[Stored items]
# # # # # # #
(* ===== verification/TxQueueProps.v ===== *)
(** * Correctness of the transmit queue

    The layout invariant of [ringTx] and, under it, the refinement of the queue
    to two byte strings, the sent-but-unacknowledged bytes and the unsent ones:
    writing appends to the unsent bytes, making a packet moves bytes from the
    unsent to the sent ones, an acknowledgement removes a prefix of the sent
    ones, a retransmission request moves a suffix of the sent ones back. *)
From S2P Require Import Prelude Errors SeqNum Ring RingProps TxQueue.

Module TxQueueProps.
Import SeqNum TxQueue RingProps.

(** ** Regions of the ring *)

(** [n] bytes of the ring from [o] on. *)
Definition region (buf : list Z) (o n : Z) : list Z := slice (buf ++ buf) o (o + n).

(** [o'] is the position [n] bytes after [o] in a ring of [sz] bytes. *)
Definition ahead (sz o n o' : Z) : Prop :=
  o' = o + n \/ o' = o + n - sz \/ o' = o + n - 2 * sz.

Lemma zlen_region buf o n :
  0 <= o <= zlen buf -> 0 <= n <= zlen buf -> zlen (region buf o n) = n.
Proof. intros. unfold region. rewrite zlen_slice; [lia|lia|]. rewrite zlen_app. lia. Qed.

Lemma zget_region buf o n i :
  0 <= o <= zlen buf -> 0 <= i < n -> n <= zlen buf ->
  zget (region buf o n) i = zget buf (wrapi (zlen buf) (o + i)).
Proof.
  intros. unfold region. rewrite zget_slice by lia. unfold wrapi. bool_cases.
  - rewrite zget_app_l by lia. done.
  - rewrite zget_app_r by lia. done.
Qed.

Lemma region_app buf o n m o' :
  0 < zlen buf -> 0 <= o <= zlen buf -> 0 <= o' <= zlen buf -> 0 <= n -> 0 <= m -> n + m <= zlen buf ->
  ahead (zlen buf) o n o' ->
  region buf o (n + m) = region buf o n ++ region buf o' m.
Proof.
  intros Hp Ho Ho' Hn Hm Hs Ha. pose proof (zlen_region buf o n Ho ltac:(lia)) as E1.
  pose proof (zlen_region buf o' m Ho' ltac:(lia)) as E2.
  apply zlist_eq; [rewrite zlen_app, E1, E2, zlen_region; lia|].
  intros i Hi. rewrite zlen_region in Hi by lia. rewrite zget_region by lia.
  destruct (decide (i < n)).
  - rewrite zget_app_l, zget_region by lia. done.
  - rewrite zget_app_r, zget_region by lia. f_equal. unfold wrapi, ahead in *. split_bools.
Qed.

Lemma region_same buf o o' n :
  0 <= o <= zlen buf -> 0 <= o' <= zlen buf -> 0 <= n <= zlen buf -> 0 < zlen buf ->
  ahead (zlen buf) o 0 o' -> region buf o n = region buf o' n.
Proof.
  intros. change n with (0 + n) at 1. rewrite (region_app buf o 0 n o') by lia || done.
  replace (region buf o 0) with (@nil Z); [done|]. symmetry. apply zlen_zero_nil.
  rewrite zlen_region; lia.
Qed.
# # # # # # #
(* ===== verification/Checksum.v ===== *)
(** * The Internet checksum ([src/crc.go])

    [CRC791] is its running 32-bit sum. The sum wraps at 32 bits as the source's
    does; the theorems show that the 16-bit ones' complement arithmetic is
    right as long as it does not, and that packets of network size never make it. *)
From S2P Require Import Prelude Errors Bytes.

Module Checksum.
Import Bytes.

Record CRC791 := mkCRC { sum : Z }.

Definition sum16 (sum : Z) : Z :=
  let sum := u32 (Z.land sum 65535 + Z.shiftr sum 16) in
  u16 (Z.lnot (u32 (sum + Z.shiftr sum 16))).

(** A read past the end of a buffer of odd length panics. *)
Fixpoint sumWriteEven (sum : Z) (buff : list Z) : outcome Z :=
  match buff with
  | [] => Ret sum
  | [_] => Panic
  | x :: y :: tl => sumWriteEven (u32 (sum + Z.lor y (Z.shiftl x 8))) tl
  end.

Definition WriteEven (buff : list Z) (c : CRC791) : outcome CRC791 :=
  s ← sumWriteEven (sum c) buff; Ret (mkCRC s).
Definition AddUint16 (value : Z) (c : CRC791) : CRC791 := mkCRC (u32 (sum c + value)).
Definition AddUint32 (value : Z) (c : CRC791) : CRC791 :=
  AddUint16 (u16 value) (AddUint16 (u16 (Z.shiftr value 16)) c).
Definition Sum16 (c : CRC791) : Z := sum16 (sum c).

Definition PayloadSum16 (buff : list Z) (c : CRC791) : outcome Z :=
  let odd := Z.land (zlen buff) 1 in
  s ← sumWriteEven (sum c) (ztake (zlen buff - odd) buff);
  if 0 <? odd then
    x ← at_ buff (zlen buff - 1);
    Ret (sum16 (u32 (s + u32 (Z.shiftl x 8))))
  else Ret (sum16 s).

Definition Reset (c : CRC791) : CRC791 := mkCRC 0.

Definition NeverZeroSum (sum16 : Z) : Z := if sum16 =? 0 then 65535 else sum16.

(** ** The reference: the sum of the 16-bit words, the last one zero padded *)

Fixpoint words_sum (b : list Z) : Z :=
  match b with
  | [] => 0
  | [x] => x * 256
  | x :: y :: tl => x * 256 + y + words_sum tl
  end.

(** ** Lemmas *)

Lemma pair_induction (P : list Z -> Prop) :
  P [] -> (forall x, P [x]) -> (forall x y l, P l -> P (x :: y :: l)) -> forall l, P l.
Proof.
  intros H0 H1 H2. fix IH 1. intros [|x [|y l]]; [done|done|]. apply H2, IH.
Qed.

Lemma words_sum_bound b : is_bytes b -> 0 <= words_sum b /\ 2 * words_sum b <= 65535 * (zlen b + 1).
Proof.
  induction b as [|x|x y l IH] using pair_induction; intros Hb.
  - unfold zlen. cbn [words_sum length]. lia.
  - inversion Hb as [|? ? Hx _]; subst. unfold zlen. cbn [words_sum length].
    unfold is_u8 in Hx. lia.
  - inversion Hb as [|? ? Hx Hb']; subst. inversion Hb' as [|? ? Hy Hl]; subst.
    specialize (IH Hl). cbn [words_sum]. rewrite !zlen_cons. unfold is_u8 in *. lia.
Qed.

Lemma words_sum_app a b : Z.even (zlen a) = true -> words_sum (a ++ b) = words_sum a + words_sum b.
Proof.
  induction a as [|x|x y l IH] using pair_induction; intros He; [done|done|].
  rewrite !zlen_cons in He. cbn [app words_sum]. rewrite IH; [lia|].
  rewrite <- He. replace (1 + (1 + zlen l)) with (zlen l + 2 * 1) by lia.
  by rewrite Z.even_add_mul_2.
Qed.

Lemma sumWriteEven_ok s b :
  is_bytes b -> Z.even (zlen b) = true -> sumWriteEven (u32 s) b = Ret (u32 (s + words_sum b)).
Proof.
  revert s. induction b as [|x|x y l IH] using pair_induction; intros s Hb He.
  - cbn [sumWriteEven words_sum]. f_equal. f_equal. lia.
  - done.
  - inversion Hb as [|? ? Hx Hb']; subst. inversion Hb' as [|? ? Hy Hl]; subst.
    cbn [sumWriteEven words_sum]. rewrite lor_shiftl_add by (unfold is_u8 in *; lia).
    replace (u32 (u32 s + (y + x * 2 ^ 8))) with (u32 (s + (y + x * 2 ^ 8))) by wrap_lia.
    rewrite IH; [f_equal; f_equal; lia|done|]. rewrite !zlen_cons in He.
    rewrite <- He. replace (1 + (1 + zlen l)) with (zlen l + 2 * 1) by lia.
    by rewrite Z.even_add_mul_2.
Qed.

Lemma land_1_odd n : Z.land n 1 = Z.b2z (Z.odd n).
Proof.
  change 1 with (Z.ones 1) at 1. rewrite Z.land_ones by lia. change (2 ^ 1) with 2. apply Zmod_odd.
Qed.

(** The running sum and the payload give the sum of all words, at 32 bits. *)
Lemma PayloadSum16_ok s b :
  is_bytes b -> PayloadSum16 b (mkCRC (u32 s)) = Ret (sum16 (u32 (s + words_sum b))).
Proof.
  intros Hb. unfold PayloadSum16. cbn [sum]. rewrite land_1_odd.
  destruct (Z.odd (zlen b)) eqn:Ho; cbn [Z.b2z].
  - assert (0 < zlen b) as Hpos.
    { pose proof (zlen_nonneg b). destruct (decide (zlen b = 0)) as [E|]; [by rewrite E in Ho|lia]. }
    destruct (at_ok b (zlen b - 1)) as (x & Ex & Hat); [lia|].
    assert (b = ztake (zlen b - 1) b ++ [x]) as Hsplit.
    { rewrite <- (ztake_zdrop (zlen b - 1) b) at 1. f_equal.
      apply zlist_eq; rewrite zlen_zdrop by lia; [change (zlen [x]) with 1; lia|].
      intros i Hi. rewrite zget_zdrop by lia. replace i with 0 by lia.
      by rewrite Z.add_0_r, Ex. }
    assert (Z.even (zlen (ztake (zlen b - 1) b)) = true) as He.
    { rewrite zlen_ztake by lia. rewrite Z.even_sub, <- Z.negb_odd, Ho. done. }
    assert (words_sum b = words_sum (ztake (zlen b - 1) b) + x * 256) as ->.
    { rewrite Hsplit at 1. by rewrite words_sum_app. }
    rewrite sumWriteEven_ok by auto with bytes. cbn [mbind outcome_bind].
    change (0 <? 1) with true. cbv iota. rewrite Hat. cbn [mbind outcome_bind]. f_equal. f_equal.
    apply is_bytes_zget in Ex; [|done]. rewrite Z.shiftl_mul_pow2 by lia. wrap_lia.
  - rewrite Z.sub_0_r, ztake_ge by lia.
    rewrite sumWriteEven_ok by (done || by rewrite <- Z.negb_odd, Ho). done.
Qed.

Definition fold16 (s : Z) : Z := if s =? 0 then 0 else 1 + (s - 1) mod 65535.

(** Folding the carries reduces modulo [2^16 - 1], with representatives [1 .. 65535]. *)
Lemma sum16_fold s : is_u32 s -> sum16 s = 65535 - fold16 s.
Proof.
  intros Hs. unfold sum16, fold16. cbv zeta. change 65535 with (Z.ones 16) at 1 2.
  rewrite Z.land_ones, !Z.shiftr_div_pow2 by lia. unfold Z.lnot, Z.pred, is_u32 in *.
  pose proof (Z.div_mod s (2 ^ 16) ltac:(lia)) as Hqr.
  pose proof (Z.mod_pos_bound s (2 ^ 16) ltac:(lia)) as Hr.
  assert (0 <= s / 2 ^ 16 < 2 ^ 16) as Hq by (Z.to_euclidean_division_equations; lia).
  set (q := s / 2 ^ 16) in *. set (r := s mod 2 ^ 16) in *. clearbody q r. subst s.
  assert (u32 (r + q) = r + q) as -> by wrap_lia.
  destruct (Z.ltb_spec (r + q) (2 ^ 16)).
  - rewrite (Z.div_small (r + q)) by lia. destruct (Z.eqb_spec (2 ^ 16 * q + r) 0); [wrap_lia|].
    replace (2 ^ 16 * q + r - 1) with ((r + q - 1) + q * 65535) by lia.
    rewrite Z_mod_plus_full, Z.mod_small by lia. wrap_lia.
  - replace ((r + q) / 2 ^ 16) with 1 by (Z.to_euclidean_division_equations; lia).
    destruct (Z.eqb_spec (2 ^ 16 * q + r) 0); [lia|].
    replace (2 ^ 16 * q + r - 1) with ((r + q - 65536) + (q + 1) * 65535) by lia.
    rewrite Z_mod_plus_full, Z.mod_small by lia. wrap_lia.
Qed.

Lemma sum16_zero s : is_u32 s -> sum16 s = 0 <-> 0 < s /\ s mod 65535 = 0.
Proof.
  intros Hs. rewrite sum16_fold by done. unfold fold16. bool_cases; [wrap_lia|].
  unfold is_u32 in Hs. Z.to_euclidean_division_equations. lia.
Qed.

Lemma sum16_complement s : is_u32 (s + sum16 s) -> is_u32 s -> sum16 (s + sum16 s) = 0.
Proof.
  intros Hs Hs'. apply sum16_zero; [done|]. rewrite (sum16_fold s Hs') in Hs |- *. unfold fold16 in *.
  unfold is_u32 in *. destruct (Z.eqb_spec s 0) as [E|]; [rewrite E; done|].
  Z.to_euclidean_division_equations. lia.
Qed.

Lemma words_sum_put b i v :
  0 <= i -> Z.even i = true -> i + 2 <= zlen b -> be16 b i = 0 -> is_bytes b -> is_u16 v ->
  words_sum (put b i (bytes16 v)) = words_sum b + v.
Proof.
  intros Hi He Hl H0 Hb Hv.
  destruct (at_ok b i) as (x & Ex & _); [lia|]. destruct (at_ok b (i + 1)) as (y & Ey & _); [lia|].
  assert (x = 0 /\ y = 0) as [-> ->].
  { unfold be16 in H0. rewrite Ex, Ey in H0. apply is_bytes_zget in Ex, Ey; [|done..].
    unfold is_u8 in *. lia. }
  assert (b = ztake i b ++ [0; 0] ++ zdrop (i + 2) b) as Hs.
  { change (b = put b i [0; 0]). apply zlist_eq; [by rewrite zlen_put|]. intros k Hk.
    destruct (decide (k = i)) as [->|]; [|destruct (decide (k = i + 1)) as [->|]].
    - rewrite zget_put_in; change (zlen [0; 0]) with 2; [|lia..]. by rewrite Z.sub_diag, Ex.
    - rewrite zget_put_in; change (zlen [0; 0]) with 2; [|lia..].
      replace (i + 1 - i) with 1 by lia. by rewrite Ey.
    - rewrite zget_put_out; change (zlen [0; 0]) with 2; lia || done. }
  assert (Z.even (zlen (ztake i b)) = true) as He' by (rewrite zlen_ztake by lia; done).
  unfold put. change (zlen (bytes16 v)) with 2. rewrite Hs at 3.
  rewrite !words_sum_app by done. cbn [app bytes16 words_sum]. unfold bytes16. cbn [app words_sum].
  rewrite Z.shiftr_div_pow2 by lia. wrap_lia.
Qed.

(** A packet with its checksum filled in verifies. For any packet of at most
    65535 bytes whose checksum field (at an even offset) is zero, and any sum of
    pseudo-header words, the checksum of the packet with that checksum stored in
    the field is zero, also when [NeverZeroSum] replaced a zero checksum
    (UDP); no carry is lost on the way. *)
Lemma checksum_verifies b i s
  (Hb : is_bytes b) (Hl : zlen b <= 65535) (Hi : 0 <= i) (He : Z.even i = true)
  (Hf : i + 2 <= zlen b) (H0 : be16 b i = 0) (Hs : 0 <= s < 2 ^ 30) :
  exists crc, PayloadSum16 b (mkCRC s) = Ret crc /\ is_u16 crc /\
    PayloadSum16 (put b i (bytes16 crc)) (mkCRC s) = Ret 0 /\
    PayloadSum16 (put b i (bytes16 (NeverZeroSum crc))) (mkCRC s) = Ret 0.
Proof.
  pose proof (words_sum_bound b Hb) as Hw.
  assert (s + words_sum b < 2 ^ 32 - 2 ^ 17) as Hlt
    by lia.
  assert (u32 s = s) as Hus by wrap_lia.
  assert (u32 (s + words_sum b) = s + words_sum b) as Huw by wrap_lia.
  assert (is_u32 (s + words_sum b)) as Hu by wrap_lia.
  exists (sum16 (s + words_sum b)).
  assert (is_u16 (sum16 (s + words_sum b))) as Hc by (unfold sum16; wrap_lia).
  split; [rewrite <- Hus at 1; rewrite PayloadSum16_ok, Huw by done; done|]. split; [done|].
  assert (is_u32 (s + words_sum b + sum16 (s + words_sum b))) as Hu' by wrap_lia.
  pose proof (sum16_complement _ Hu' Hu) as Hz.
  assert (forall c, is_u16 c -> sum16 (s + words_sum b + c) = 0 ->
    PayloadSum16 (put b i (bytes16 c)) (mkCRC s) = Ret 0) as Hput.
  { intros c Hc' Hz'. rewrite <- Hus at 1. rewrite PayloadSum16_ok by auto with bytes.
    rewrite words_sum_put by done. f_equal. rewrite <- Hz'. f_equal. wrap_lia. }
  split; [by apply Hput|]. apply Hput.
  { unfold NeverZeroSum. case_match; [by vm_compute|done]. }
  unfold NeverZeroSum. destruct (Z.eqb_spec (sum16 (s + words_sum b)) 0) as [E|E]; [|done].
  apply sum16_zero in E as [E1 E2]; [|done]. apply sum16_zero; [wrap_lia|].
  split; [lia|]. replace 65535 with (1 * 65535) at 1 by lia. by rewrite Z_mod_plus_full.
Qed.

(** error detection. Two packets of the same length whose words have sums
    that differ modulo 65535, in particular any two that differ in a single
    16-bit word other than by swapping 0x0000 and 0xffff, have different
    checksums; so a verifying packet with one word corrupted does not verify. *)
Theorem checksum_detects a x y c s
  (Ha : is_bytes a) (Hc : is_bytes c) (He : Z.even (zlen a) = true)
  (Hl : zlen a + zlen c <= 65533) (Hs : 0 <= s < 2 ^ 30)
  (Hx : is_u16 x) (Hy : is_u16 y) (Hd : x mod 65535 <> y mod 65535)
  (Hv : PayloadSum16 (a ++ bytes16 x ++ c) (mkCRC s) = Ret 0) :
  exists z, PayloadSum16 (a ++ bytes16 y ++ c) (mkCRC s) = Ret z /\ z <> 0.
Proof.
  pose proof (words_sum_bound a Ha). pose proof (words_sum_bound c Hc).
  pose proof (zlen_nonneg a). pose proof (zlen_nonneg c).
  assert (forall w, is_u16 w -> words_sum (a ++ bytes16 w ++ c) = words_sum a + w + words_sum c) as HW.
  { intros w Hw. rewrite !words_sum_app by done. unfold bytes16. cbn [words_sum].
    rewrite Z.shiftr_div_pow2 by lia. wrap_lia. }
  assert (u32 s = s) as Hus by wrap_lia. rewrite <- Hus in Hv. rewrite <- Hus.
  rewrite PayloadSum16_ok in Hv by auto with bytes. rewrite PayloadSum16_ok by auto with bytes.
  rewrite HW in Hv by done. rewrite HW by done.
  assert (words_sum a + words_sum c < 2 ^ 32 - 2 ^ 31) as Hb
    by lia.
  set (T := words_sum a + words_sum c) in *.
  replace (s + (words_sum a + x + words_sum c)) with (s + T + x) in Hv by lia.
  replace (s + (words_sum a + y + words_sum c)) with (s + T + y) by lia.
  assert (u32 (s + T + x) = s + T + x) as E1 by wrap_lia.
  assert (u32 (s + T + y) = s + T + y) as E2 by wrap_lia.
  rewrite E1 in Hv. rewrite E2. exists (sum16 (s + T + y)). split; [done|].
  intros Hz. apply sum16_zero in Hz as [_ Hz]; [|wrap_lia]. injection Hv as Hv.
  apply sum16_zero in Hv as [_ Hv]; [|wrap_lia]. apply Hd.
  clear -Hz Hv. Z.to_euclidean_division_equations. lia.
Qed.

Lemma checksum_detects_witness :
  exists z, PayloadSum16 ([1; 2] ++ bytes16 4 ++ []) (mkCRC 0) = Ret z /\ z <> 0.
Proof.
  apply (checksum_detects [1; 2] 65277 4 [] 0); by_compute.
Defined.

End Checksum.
# # # # # # #
Directions for this task
Collect every line from the records above that contains the word "change".

Solution
  intros. change n with (0 + n) at 1. rewrite (region_app buf o 0 n o') by lia || done.
  change 1 with (Z.ones 1) at 1. rewrite Z.land_ones by lia. change (2 ^ 1) with 2. apply Zmod_odd.
      apply zlist_eq; rewrite zlen_zdrop by lia; [change (zlen [x]) with 1; lia|].
    change (0 <? 1) with true. cbv iota. rewrite Hat. cbn [mbind outcome_bind]. f_equal. f_equal.
  intros Hs. unfold sum16, fold16. cbv zeta. change 65535 with (Z.ones 16) at 1 2.
  { change (b = put b i [0; 0]). apply zlist_eq; [by rewrite zlen_put|]. intros k Hk.
    - rewrite zget_put_in; change (zlen [0; 0]) with 2; [|lia..]. by rewrite Z.sub_diag, Ex.
    - rewrite zget_put_in; change (zlen [0; 0]) with 2; [|lia..].
    - rewrite zget_put_out; change (zlen [0; 0]) with 2; lia || done. }
  unfold put. change (zlen (bytes16 v)) with 2. rewrite Hs at 3.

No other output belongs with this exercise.